Fig. 1 : Décollage d'un missile à deux étages UR-100.
Crédit : GKNPTs Khrounitchev.

C'est ainsi que naît le projet d'étage Briz-K (14S12). Il effectue ses premiers vols balistiques lors des essais en vol de Rokot en novembre 1990 et en décembre 1991. Son premier vol orbital intervient le 26 décembre 1994, quand il met en orbite le satellite russe Radio-ROSTO.

Le Briz-M pour le lanceur Proton

Parallèlement, Khrounitchev exploite aussi un lanceur lourd depuis plusieurs décennies, Proton, qui est équipé d'un étage supérieur depuis ses tout premiers vols dans les années 1960. Il s'agit du Bloc D et ses dérivés, construits par la RKK Energuia.

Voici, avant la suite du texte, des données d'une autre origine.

(** What an action adds to the log: either calls other than [create] and
    [destroy], leaving the current page as it is, or such calls followed
    by the calls of one mount. *)
Lemma resolution_cases w w1 pre :
  wf w1 → currentPage w1 = currentPage w → heap w1 = heap w →
  nextNode w1 = nextNode w → log w1 = log w ++ pre → forallb calm pre = true →
  let w' := exec Router.handleRouteChange w1 in
  (currentPage w' = currentPage w ∧ nextNode w' = nextNode w
   ∧ ∃ es, log w' = log w ++ es ∧ forallb calm es = true)
  ∨ (∃ pg st t,
       heapAfterDestroy w !! pg = Some st
       ∧ currentPage w' = Some pg ∧ nextNode w' = S (nextNode w)
       ∧ ∃ pre, forallb calm pre = true
           ∧ log w' = log w ++ pre
                      ++ mountCalls w pg (page_create (nextNode w) st).1 t).
Proof.
  intros Hw1 Hc Hh Hn Hl Hpre. simpl.
  destruct (handleRouteChange_cases w1 Hw1) as [[_ ->]|(pg & st & _ & Hst & ->)].
  - left. split_and!; [done..|]. by exists pre.
  - right. destruct (mounting_fields pg st w1) as (_ & _ & _ & _ & _ & _ & -> & -> & ->).
    assert (Hhd : heapAfterDestroy w1 = heapAfterDestroy w).
    { unfold heapAfterDestroy. by rewrite Hc, Hh. }
    assert (Hdc : destroyCalls w1 = destroyCalls w).
    { unfold destroyCalls. by rewrite Hc. }
    rewrite Hhd in Hst. rewrite Hn, Hl, Hdc.
    exists pg, st, (page_getTitle (page_create (nextNode w) st).2).
    split_and!; [done..|]. exists pre. split; [done|].
    unfold mountCalls. by rewrite <- !app_assoc.
Qed.

Lemma setupNavHighlighting_fields (x : World Cls St) :
  currentPage (exec setupNavHighlighting x) = currentPage x
  ∧ nextNode (exec setupNavHighlighting x) = nextNode x
  ∧ log (exec setupNavHighlighting x) = log x.
Proof. by destruct x. Qed.

Lemma step_cases w a :
  wf w →
  let w' := exec (Router.step resolvePathname a) w in
  (currentPage w' = currentPage w ∧ nextNode w' = nextNode w
   ∧ ∃ es, log w' = log w ++ es ∧ forallb calm es = true)
  ∨ (∃ pg st t,
       heapAfterDestroy w !! pg = Some st
       ∧ currentPage w' = Some pg ∧ nextNode w' = S (nextNode w)
       ∧ ∃ pre, forallb calm pre = true
           ∧ log w' = log w ++ pre
                      ++ mountCalls w pg (page_create (nextNode w) st).1 t).
Proof.
  intros Hw. destruct a as [p cls| |p|q|e]; simpl.
  - left. destruct w. unfold addRoute. simpl. split_and!; [done..|]. by eexists [_].
  - unfold start. rewrite exec_seq.
    destruct (setupNavHighlighting_fields (exec Router.handleRouteChange w))
      as (-> & -> & ->).
    apply (resolution_cases w w []); try done. by rewrite app_nil_r.
  - rewrite exec_navigate.
    destruct (setupNavHighlighting_fields
                (exec Router.handleRouteChange (exec (pushState resolvePathname p) w)))
      as (-> & -> & ->).
    apply (resolution_cases w _ [EvPushState p]);
      [by apply wf_pushState|by destruct w..|done].
  - rewrite exec_onPopState.
    apply (resolution_cases w _ []);
      [by apply wf_setLocation|try by destruct w..|done].
    destruct w; simpl. by rewrite app_nil_r.
  - rewrite exec_onClick. destruct (closestAnchor e) as [a|].
    2:{ left. split_and!; [done..|]. exists []. by rewrite app_nil_r. }
    destruct (_ && _).
    2:{ left. split_and!; [done..|]. exists []. by rewrite app_nil_r. }
    rewrite exec_navigate.
    destruct (setupNavHighlighting_fields
                (exec Router.handleRouteChange
                   (exec (pushState resolvePathname (anchor_pathname a))
                      (exec (emit EvPreventDefault) w))))
      as (-> & -> & ->).
    apply (resolution_cases w _ [EvPreventDefault; EvPushState (anchor_pathname a)]);
      [by apply wf_pushState, wf_emit|try by destruct w..|done].
    destruct w; simpl. by rewrite <- app_assoc.
Qed.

Or, ces étages présentent plusieurs inconvénients. Ils ont montré au cours de leur carrière qu'ils n'étaient pas suffisamment fiables, et ils utilisent des ergols différents de ceux du lanceur, ce qui complexifie les opérations.

Fig. 2 : Préparation d'un étage de type Bloc DM-2M à Baïkonour.
Crédit : Gazprom Space Systems. Lancement du 24 novembre 2003.

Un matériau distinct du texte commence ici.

(** * go-org: the Org mode parser, embedded in Rocq

    A shallow embedding of the parse session ([Document]), the error
    collector (org/error.go), the inline parser (org/inline.go), the list
    and footnote block parsers and the top-level driver ([Parse],
    [tokenize], [parseOne], [parseMany], [addHeadline]).

    Go strings are byte sequences: they are modelled as [list ascii].
    Go [int]s that can become negative are [Z]; byte offsets into a
    string, which the code keeps non-negative, are [nat]. *)

From Stdlib Require Import ZArith Ascii String List Lia Bool.
From Stdlib Require Import Sorted.
From Stdlib Require DecimalString.
From stdpp Require Import base decidable option list strings gmap.

#[local] Set Warnings "-register-all".

#[local] Open Scope Z_scope.

(** ** Strings *)

Abbreviation gostring := (list ascii).

Definition str (s : string) : gostring := list_ascii_of_string s.

Arguments str : simpl never.

Definition byteZ (c : ascii) : Z := Z.of_nat (nat_of_ascii c).

(** [s[lo:hi]] for [lo <= hi <= len(s)]. *)
Definition slice (s : gostring) (lo hi : nat) : gostring :=
  take (hi - lo) (drop lo s).

(** [s[lo:]] *)
Definition sliceFrom (s : gostring) (lo : nat) : gostring := drop lo s.

Definition byte_eqb (a b : ascii) : bool := Ascii.eqb a b.

Fixpoint str_eqb (a b : gostring) : bool :=
  match a, b with
  | [], [] => true
  | x :: a', y :: b' => byte_eqb x y && str_eqb a' b'
  | _, _ => false
  end.

Fixpoint hasPrefix (s p : gostring) : bool :=
  match p, s with
  | [], _ => true
  | x :: p', y :: s' => byte_eqb x y && hasPrefix s' p'
  | _ :: _, [] => false
  end.

(** strings.HasSuffix *)
Definition HasSuffix (s p : gostring) : bool :=
  hasPrefix (rev s) (rev p).

(** strings.Index: byte offset of the first occurrence of [p] in [s], or -1. *)
Fixpoint IndexFrom (s p : gostring) (off : nat) : Z :=
  if hasPrefix s p then Z.of_nat off
  else match s with
       | [] => -1
       | _ :: s' => IndexFrom s' p (S off)
       end.

Definition Index (s p : gostring) : Z := IndexFrom s p 0.

(** strings.Repeat(" ", n) *)
Definition spaces (n : nat) : gostring := replicate n " "%char.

Khrounitchev s'est lancé en 1992 dans le développement d'une version largement améliorée de son lanceur, appelée Proton-M. Elle est non seulement destinée à lancer des satellites commerciaux, mais à terme elle devra mettre en orbite les gros satellites militaires russes.

Ainsi, le Ministère de la Défense s'inquiète de la capacité de Khrounitchev à lancer des charges suffisamment lourdes, et en 1994 il lance un appel d'offres pour le développement d'un nouvel étage capable d'équiper Proton-M.

Tous les grands acteurs du spatial russe tentent leur chance : la RKK Energuia bien sûr, mais aussi la NPO Lavotchkine et le KB Makeïev. Khrounitchev, de son côté, propose de développer une version lourde du Briz-K, appelée Briz-M (14S43). Les militaires sont séduits par ce projet, car ses coûts sont limités et il est déjà bien avancé dans le cadre du programme Rokot. Sans surprise, c'est donc lui qui remporte la compétition.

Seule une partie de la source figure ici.